→ **TASK BRIEF**
Read the records below and copy each line that contains "simpl".

DATA UNDER STUDY: Begin

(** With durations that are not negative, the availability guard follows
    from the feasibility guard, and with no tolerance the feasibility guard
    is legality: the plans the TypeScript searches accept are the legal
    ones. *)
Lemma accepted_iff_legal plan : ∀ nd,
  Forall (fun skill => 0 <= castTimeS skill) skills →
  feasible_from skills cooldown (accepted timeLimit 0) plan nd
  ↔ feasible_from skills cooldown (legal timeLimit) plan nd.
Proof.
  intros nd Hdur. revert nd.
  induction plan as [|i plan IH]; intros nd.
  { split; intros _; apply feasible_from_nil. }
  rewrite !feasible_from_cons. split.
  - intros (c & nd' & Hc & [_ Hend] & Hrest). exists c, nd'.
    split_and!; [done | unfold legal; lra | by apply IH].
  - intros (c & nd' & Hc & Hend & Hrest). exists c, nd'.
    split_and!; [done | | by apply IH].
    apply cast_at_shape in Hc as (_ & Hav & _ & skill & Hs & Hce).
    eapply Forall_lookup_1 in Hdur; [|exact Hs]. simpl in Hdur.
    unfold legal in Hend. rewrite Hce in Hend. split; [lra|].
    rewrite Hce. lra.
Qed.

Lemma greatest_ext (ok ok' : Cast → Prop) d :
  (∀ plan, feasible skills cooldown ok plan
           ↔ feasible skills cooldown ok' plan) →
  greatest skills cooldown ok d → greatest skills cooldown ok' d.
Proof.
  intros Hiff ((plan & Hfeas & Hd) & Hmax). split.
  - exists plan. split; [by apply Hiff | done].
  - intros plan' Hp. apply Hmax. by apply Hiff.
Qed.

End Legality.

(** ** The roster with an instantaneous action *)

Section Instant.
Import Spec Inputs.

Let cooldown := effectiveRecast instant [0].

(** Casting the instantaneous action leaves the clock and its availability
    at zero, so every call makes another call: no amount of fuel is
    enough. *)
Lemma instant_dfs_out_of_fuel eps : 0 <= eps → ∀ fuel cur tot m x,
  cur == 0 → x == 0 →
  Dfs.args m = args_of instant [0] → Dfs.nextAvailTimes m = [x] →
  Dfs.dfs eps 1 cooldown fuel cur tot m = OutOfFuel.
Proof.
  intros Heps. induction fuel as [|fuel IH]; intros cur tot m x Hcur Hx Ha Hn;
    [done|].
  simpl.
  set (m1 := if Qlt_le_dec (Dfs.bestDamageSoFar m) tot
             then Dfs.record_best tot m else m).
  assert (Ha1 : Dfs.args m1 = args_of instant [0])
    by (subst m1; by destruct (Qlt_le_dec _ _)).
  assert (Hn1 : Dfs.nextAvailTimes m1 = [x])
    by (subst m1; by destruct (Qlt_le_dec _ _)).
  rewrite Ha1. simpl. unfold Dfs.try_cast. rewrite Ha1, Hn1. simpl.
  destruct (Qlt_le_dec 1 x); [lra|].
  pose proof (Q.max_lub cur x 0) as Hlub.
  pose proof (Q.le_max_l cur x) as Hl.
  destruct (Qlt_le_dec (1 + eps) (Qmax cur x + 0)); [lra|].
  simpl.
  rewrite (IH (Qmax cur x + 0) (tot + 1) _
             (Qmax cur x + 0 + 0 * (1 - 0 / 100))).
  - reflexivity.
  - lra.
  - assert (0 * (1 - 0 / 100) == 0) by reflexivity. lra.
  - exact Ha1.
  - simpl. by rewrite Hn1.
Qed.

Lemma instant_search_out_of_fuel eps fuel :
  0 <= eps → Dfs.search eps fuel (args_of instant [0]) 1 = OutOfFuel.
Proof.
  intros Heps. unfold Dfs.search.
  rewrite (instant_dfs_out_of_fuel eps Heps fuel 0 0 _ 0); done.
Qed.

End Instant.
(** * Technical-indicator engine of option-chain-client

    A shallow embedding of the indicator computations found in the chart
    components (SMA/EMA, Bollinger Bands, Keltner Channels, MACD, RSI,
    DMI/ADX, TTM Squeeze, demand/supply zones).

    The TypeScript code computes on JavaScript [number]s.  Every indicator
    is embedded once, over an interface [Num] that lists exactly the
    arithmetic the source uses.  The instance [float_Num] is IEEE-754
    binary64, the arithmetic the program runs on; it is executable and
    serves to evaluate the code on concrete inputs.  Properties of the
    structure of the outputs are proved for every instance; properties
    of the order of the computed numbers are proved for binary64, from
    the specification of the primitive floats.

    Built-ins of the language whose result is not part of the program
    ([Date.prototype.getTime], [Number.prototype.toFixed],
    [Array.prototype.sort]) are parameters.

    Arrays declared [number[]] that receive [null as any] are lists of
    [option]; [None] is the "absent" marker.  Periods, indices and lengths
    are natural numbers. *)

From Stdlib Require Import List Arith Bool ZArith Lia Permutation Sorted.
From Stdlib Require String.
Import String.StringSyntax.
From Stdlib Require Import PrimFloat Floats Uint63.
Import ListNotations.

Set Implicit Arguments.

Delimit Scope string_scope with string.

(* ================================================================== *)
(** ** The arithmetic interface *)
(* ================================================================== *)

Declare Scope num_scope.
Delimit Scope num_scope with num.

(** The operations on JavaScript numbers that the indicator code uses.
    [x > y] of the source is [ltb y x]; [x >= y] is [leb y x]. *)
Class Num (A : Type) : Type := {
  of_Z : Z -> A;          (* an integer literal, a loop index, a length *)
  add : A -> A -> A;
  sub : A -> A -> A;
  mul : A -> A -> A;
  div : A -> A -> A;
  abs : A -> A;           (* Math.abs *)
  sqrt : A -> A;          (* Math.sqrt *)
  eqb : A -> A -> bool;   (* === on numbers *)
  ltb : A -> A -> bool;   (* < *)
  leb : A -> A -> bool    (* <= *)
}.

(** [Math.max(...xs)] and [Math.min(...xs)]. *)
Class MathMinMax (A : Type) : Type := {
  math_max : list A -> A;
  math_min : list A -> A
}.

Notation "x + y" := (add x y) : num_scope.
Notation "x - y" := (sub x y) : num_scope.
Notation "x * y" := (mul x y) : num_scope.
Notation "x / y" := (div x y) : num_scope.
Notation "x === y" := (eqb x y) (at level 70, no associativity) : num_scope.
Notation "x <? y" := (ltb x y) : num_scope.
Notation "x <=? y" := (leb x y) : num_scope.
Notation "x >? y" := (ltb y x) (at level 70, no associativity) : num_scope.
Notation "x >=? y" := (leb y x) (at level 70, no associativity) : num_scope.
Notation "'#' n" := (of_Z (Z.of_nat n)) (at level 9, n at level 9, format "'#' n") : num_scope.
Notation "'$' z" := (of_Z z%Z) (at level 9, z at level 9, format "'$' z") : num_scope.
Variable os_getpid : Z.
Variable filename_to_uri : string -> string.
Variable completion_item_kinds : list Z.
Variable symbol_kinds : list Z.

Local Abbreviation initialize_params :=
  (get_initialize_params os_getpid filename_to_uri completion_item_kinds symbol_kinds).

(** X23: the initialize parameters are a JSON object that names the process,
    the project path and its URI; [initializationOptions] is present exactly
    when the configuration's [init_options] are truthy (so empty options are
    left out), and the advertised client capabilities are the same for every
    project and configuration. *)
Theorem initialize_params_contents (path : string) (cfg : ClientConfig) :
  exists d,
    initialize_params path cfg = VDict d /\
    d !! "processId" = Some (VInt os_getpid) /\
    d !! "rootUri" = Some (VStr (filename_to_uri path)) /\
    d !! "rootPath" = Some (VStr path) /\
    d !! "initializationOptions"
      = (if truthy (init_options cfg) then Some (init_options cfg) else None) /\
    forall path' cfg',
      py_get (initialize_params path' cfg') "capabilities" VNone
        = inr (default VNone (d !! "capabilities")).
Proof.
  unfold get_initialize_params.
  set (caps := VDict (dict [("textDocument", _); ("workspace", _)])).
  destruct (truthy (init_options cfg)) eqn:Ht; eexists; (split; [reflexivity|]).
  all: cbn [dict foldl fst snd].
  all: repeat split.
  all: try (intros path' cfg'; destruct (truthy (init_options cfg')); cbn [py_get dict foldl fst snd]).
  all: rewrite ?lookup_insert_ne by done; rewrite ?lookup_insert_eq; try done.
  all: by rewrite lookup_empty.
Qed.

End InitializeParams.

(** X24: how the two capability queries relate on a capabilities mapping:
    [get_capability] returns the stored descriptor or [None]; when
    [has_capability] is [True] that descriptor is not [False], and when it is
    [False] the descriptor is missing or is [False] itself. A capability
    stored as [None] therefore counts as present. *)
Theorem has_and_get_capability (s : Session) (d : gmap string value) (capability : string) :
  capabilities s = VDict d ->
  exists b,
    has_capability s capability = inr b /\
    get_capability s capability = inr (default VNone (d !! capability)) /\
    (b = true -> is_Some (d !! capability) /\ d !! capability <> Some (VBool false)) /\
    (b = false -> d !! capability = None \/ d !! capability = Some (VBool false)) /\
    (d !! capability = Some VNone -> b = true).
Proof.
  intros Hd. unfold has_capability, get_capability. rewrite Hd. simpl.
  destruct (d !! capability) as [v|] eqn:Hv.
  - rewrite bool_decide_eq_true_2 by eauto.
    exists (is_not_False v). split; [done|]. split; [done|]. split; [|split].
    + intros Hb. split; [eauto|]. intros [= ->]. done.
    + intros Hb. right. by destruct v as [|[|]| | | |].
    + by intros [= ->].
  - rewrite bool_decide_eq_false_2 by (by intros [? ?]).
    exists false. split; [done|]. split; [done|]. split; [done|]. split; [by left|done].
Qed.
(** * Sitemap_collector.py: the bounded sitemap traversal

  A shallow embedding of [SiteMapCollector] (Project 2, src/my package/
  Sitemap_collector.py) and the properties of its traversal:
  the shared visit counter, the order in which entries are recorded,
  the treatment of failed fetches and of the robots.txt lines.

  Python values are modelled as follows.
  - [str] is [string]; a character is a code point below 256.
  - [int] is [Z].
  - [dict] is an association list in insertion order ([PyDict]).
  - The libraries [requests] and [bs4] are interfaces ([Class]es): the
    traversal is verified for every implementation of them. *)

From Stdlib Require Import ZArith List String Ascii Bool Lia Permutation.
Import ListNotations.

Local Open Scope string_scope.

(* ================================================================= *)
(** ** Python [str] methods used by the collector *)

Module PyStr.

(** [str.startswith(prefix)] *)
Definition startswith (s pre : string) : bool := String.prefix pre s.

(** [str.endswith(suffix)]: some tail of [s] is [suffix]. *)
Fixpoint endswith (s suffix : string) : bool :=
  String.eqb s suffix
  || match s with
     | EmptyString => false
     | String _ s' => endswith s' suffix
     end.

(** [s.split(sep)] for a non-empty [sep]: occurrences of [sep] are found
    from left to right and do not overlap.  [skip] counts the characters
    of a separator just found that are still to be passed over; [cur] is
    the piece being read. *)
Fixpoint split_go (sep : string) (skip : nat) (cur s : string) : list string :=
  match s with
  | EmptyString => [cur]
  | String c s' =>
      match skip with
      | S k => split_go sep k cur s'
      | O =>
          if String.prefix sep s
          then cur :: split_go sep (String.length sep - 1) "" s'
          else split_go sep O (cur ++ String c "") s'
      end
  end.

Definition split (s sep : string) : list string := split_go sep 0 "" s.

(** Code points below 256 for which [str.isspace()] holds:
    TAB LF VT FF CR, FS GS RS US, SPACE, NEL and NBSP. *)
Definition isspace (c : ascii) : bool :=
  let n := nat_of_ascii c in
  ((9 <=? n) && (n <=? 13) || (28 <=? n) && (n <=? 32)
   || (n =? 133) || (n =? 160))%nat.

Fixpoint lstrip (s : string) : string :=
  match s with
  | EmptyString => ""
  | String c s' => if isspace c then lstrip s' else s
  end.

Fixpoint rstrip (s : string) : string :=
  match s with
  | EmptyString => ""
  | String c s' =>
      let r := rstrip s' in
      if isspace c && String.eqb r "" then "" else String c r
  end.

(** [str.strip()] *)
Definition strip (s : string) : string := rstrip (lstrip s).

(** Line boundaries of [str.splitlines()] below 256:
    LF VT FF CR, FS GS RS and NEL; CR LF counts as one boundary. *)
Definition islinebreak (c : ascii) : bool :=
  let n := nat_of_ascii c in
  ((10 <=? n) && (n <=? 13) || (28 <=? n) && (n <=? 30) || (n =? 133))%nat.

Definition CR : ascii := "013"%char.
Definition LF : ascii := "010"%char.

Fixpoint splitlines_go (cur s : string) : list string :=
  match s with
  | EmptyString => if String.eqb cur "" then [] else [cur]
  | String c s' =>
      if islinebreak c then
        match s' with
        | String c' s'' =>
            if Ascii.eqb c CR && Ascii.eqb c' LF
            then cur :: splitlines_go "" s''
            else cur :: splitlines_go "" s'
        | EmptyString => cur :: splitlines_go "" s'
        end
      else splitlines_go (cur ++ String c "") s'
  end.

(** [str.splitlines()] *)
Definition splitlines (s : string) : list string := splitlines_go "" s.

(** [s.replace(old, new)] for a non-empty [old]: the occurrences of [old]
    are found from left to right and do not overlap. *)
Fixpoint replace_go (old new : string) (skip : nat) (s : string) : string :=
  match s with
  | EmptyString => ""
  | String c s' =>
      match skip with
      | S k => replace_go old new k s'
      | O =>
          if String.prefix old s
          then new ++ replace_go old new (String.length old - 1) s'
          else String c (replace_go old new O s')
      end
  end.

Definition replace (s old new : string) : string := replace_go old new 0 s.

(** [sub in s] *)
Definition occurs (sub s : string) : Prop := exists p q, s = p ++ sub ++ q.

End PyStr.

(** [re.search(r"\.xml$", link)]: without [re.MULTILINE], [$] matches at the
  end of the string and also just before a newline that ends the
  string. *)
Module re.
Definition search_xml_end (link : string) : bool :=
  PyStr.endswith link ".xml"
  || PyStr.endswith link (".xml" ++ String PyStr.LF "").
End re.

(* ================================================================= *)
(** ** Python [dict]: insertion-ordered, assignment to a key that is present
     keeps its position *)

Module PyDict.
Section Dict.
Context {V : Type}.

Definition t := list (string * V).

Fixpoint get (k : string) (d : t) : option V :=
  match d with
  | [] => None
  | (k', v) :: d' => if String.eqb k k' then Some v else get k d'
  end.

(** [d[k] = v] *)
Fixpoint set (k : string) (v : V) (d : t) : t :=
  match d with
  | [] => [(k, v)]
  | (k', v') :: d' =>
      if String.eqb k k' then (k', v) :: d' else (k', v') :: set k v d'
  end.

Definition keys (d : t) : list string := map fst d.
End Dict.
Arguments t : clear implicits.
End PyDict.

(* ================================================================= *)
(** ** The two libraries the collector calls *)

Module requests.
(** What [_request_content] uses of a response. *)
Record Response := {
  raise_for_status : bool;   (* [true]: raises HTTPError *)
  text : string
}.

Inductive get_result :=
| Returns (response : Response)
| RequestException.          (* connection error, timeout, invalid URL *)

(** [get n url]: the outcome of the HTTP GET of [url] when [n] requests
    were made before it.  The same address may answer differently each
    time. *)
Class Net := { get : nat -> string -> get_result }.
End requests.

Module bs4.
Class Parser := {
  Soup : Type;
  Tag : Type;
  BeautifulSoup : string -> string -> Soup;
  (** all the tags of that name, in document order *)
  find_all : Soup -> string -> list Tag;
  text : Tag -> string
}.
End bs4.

DATA UNDER STUDY: End

→ **COMPLETED EXERCISE**
    eapply Forall_lookup_1 in Hdur; [|exact Hs]. simpl in Hdur.
  simpl.
  rewrite Ha1. simpl. unfold Dfs.try_cast. rewrite Ha1, Hn1. simpl.
  simpl.
  - simpl. by rewrite Hn1.
  intros Hd. unfold has_capability, get_capability. rewrite Hd. simpl.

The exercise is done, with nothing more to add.